▶ Task objective:
Below this line is the material. Write out only its lines from the one containing "The object store" through the one containing "may fail, lose", both kept, exactly.

▶ Data shown:
◇ ◇ ◇ ◇ ◇ ◇ ◇

(* ===== verification/Replicate.v ===== *)
(** * Shipping and restoring the controller's database

    Translation of [src/internal/control/replicate/shipper.go] and
    [src/internal/control/replicate/restore.go].  A shipper publishes captures
    of the database as immutable objects and moves one pointer to the newest
    manifest by a conditional write; a standby restores what the pointer
    names.

    The object store is shared: [ship_step] is what a shipper does with one
    call to it, so that shippers of several controllers interleave, and a call
    may fail, lose its response, or take effect after its sender gave up.  The
    lease ([CanDecide], [Guard]), the capture and SQLite are outcomes of a
    step. *)

From Stdlib Require Import ZArith Lia Strings.Byte Strings.String Strings.Ascii.
From stdpp Require Import base gmap strings option sorting relations list.
From S2P Require Import Prelude GoStd Wal WriterLease.
#[local] Open Scope Z_scope.

Module Replicate.
Import WriterLease(Options, Prefix, SnapshotInterval, OrphanGrace, MaxManifestBytes, MaxSnapshotBytes, MaxWALBytes,
  RetainManifests, MaxDeletesPerRun, formatVersion).

(** ** Manifests *)

Record ObjectRef := mkRef { Key : string; Size : Z; SHA256 : string }.

Record Manifest := mkManifest {
  Version : Z; MKey : string; Epoch : Z; Sequence : Z; CapturedAt : Z; CommittedAt : Z;
  Snapshot : ObjectRef; WAL : option ObjectRef; WALLineage : string; SourceEventSeq : Z }.

(** [encoding/json] on manifests. *)
Class ManifestCodec := { enc : Manifest -> list byte; dec : list byte -> option Manifest }.

(** [%020d] *)
Fixpoint digits (n : nat) (z : Z) (acc : string) : string :=
  match n with
  | O => acc
  | S n => digits n (z / 10) (String (ascii_of_N (Z.to_N (48 + z mod 10))) acc)
  end.
Definition pad20 (z : Z) : string := digits 20 z EmptyString.

Definition hash (l : list byte) : string := GoStd.EncodeToString (GoStd.Sha256.Sum256 (map byte_val l)).

Definition lower_hex (b : Z) : bool := GoStd.in_range 0x30 0x39 b || GoStd.in_range 0x61 0x66 b.
Definition any_hex (b : Z) : bool := lower_hex b || GoStd.in_range 0x41 0x46 b.

Definition validDigest (value : string) : bool :=
  (String.length value =? 64)%nat && forallb lower_hex (GoStd.string_bytes value).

◇ ◇ ◇ ◇ ◇ ◇ ◇

▶ Reply:
    The object store is shared: [ship_step] is what a shipper does with one
    call to it, so that shippers of several controllers interleave, and a call
    may fail, lose its response, or take effect after its sender gave up.  The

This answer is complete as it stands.